A strategy is diverted when a particular input shifts the representational sequence away from the ongoing strategy. A person who is lost in thought, for instance, will be interrupted when some noise or movement draws his attention to his external environment. The stimulus does not overload the person's strategy; it instead overrides the ongoing sequence, drawing the person's behavior to some other locus. Often, after such an interruption, the person who was formerly lost in thought may have a difficult time reaccessing the strategy he was in and may even forget what he was thinking about. Diverting someone's attention so that it breaks his concentration or stops him from completing some particular behavior, has been employed as an effective interruption technique throughout the ages.
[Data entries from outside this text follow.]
Lemma decode_text units url lch max_bytes omit bytes :
  Forall is_byte bytes -> accepts omit lch (length bytes) ->
  forall fuel acc chunk i,
  drop i units = text_of url omit bytes -> (i <= length units)%nat ->
  (length (text_of url omit bytes) < fuel)%nat ->
  Z.of_nat (length acc + length bytes) <= max_bytes ->
  decode_base64_loop fuel units url lch max_bytes acc i chunk 0 i = Ok (acc ++ bytes, length units, None).
Proof.
  induction bytes as [|a|a b|a b c rest IH] using triples_ind; intros Hb Hacc fuel acc chunk i Hi Hle Hfuel Hmax.
  all: rewrite ?Forall_cons in Hb; destruct_and?; unfold is_byte in *.
  all: pose proof (drop_length_at _ _ _ Hi Hle) as Hlen.
  all: cbn [text_of map app length] in Hi, Hfuel, Hmax, Hlen.
  - destruct fuel as [|fuel]; [lia|]. rewrite loop_end by done. by rewrite app_nil_r.
  - do 3 (destruct fuel as [|fuel]; [lia|]). eat_digit Hi. eat_digit Hi.
    assert (Hpart : forall x y, decode_partial (mkChunk (a / 4) ((a mod 4) * 16) x y) 2 acc = acc ++ [a]).
    { intros x y. cbn [decode_partial Nat.leb c0 c1]. rewrite byte_0 by divmod. do 2 f_equal. divmod. }
    destruct omit; cbn [length] in *.
    + destruct Hacc as [|[Hl|Hm]]; [done| |done].
      rewrite loop_end by (done || lia). rewrite finish_loose_ok by (done || lia).
      cbn [c0 c1 c2 c3]. by rewrite Hpart.
    + rewrite (loop_padding _ _ _ _ _ _ _ _ _ _ _ Hi). apply drop_tail in Hi.
      unfold padding. cbn [Nat.ltb Nat.leb Nat.eqb].
      rewrite (skip_here _ _ _ _ Hi eq_refl), (drop_in_range _ _ _ _ Hi), (drop_index _ _ _ _ Hi). cbn [rbind].
      change (negb (EQUALS =? b8 "=")) with false. cbv iota. apply drop_tail in Hi.
      rewrite finish_padded_ok; [by cbn [c0 c1 c2 c3]; rewrite Hpart|done|lia| |simpl; lia].
      cbn [trailing_bits_zero c1]. apply Z.eqb_eq, (land_low_zero (a mod 4) 4). lia.
  - do 4 (destruct fuel as [|fuel]; [lia|]). eat_digit Hi. eat_digit Hi. eat_digit Hi.
    assert (Hpart : forall y, decode_partial (mkChunk (a / 4) ((a mod 4) * 16 + b / 16) ((b mod 16) * 4) y) 3 acc
                              = acc ++ [a; b]).
    { intros y. cbn [decode_partial Nat.leb c0 c1 c2]. rewrite byte_0, byte_1, <- app_assoc by divmod.
      cbn [app]. do 3 f_equal; [divmod|]. f_equal. divmod. }
    destruct omit; cbn [length] in *.
    + destruct Hacc as [|[Hl|Hm]]; [done| |done].
      rewrite loop_end by (done || lia). rewrite finish_loose_ok by (done || lia).
      cbn [c0 c1 c2 c3]. by rewrite Hpart.
    + rewrite (loop_padding _ _ _ _ _ _ _ _ _ _ _ Hi). apply drop_tail in Hi.
      unfold padding. cbn [Nat.ltb Nat.leb Nat.eqb].
      rewrite finish_padded_ok; [by cbn [c0 c1 c2 c3]; rewrite Hpart|done|lia| |simpl; lia].
      cbn [trailing_bits_zero c2]. apply Z.eqb_eq, (land_low_zero (b mod 16) 2). lia.
  - do 5 (destruct fuel as [|fuel]; [lia|]). eat_digit Hi. eat_digit Hi. eat_digit Hi.
    rewrite (loop_fourth _ _ _ _ _ _ _ _ _ _ _ Hi) by (cbn [c0 c1 c2]; lia || divmod). apply drop_tail in Hi.
    cbn [c0 c1 c2]. cbv zeta.
    replace (a / 4 * 4 + ((a mod 4) * 16 + b / 16) / 16) with a by divmod.
    replace ((((a mod 4) * 16 + b / 16) mod 16) * 16 + ((b mod 16) * 4 + c / 64) / 4) with b by divmod.
    replace ((((b mod 16) * 4 + c / 64) mod 4) * 64 + c mod 64) with c by divmod.
    destruct (Z.leb_spec max_bytes (Z.of_nat (length (acc ++ [a; b; c])))) as [Hfull|Hroom].
    + rewrite length_app in Hfull. simpl in Hfull. destruct rest; [|simpl in *; lia]. simpl in Hlen.
      do 3 f_equal. lia.
    + replace (acc ++ a :: b :: c :: rest) with ((acc ++ [a; b; c]) ++ rest) by by rewrite <- app_assoc.
      apply IH; [done| |done|lia|lia|rewrite length_app; simpl; lia].
      destruct Hacc as [|[|Hm]]; [by left|by right; left|right; right].
      change (length (a :: b :: c :: rest)) with (3 + length rest)%nat in Hm.
      replace (3 + length rest)%nat with (length rest + 1 * 3)%nat in Hm by lia.
      by rewrite Nat.Div0.mod_add in Hm.
Qed.

(** ** Hex *)

Lemma hex_pair_digit x : 0 <= x < 16 ->
  exists ch, @index unit Z HEX (Z.to_nat x) = Ok ch /\ hex_value ch = Some x.
Proof.
  intros Hx. assert (H : Forall (fun x => match HEX !! Z.to_nat x with
    | Some ch => hex_value ch = Some x | None => False end) (map Z.of_nat (seq 0 16)))
    by (vm_compute; repeat constructor).
  rewrite Forall_forall in H. specialize (H x).
  destruct (HEX !! Z.to_nat x) as [ch|] eqn:E.
  - exists ch. split; [by apply index_Ok|]. apply H, list_elem_of_fmap. exists (Z.to_nat x).
    split; [lia|]. apply elem_of_seq. lia.
  - exfalso. apply H, list_elem_of_fmap. exists (Z.to_nat x). split; [lia|]. apply elem_of_seq. lia.
Qed.

Lemma hex_byte b : is_byte b -> Z.lor (u8_shl (Z.shiftr b 4) 4) (Z.land b 15) = b.
Proof.
  unfold is_byte. intros Hb. unfold u8_shl. change 15 with (Z.ones 4). change 255 with (Z.ones 8).
  rewrite !Z.land_ones, Z.shiftr_div_pow2, shiftl_mul by lia. rewrite Z.mod_small by divmod.
  rewrite lor_add by divmod. divmod.
Qed.

Lemma hex_roundtrip bytes : Forall is_byte bytes ->
  exists text, encode_hex bytes = Ok text /\ length text = (2 * length bytes)%nat
  /\ forall acc i max_bytes, Z.of_nat (length acc + length bytes) <= max_bytes ->
       decode_hex_loop text max_bytes acc i = (acc ++ bytes, (i + length text)%nat, None).
Proof.
  induction bytes as [|b bytes IH]; intros Hb.
  { exists []. split_and!; try done. intros acc i max _. simpl. by rewrite app_nil_r, Nat.add_0_r. }
  apply Forall_cons in Hb as [Hb Hbs]. destruct (IH Hbs) as (text & Henc & Hlen & Hdec).
  destruct (hex_pair_digit (Z.shiftr b 4)) as (h & Hh & Hhv).
  { unfold is_byte in Hb. rewrite Z.shiftr_div_pow2 by lia. divmod. }
  destruct (hex_pair_digit (Z.land b 15)) as (l & Hl & Hlv).
  { change 15 with (Z.ones 4). rewrite Z.land_ones by lia. divmod. }
  exists (h :: l :: text). cbn [encode_hex]. rewrite Hh, Hl, Henc. cbn [rbind].
  split_and!; [done|simpl; lia|]. intros acc i max Hmax. cbn [decode_hex_loop length] in *.
  destruct (Z.leb_spec max (Z.of_nat (length acc))); [lia|]. rewrite Hhv, Hlv, hex_byte by done.
  rewrite Hdec by (rewrite length_app; simpl; lia). rewrite <- app_assoc. by replace (i + 2 + length text)%nat with (i + S (S (length text)))%nat by lia.
Qed.

(** ** Bounds *)

(** The first [clen] sextets of the chunk are in range. *)
Definition chunk_ok (chunk : Chunk) (clen : nat) : Prop :=
  ((0 < clen)%nat -> 0 <= c0 chunk < 64) /\ ((1 < clen)%nat -> 0 <= c1 chunk < 64)
  /\ ((2 < clen)%nat -> 0 <= c2 chunk < 64) /\ ((3 < clen)%nat -> 0 <= c3 chunk < 64).

(** What every outcome satisfies. *)
Definition bounded (units : list Z) (max_bytes : Z) (d : Decoded) : Prop :=
  let '(bytes, read, _) := d in
  Forall is_byte bytes /\ Z.of_nat (length bytes) <= max_bytes /\ (read <= length units)%nat.

(** Evaluate the character literals. *)
Ltac eval_b8 :=
  repeat match goal with
  | H : context [b8 ?a] |- _ => let v := eval vm_compute in (b8 a) in change (b8 a) with v in H
  | |- context [b8 ?a] => let v := eval vm_compute in (b8 a) in change (b8 a) with v
  end.

Lemma b64_value_range c url v : b64_value c url = Some v -> 0 <= v < 64.
Proof.
  unfold b64_value, as_u8. intros H. repeat case_match; simplify_eq; boolprop;
    eval_b8; lia.
Qed.

Lemma chunk_set_ok chunk clen v : chunk_ok chunk clen -> (clen < 4)%nat -> 0 <= v < 64 ->
  exists chunk', chunk_set chunk clen v = Ok chunk' /\ chunk_ok chunk' (S clen).
Proof.
  intros (H0 & H1 & H2 & H3) Hc Hv. unfold chunk_ok in *. do 4 (destruct clen as [|clen];
    [eexists; split; [reflexivity|]; cbn [c0 c1 c2 c3]; split_and!; intros; auto with lia|]). lia.
Qed.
Stopping or blocking a person's accessing cues is an extremely direct and powerful way of interrupting his ongoing strategy. Strategies may be interrupted and diverted by waving or moving your hands in front of someone's face and knocking away their eye position cues. Having a depressed client sit up straight, hold his head up high, take a full breath in the chest, throw his shoulders back, open his eyes wide and smile, is one of the most rapid and effective ways of drawing a depressive out of a negative state. The typical depressive posture probably does more to elicit and perpetuate the depressed state than any other element. The posture is generally slumped and hunched over, eyes and head oriented downward to produce full kinesthetic access — it's no wonder that he isn't able to see or talk himself out of his problems. As we pointed out earlier, there tends to be an inverse relationship between the internal and external focusing of the same representational system — the more you are talking to yourself in your head, the less you can hear what's going on around you, and so on. For the depressed, then, who spend most of their time focused on internal kinesthetics, tactile awareness, especially through physical exercise and sports, will be an extremely effective diversion. To interrupt someone who is depressed, have him do something, no matter how meaningless the activity may seem.

A therapist once told the authors about an emergency call she received from a person who was very depressed and contemplating suicide. At the time of the call, however, the therapist was involved in a critical intervention with another client, one she could not abandon. Out of desperation, the therapist in a firm and congruent voice told the caller that she was to go out immediately, take a bicycle ride for at least 20 minutes and was to call the therapist again when she returned. The therapist's reasoning was that this would keep the person occupied so that she wouldn't harm herself, until the therapist had finished with the other client and could turn her full attention toward helping the caller. Much to the therapist's surprise, when the potential suicide called back, the crisis had passed. The bike ride, the caller said, had been just what she needed to break the depression. Prior to the ride she hadn't been out of her house for days because she'd been feeling bad. She said that she now realized how that had only contributed to her negative state. She still needed to work on a number of problems she faced, but the bike ride had averted a crisis.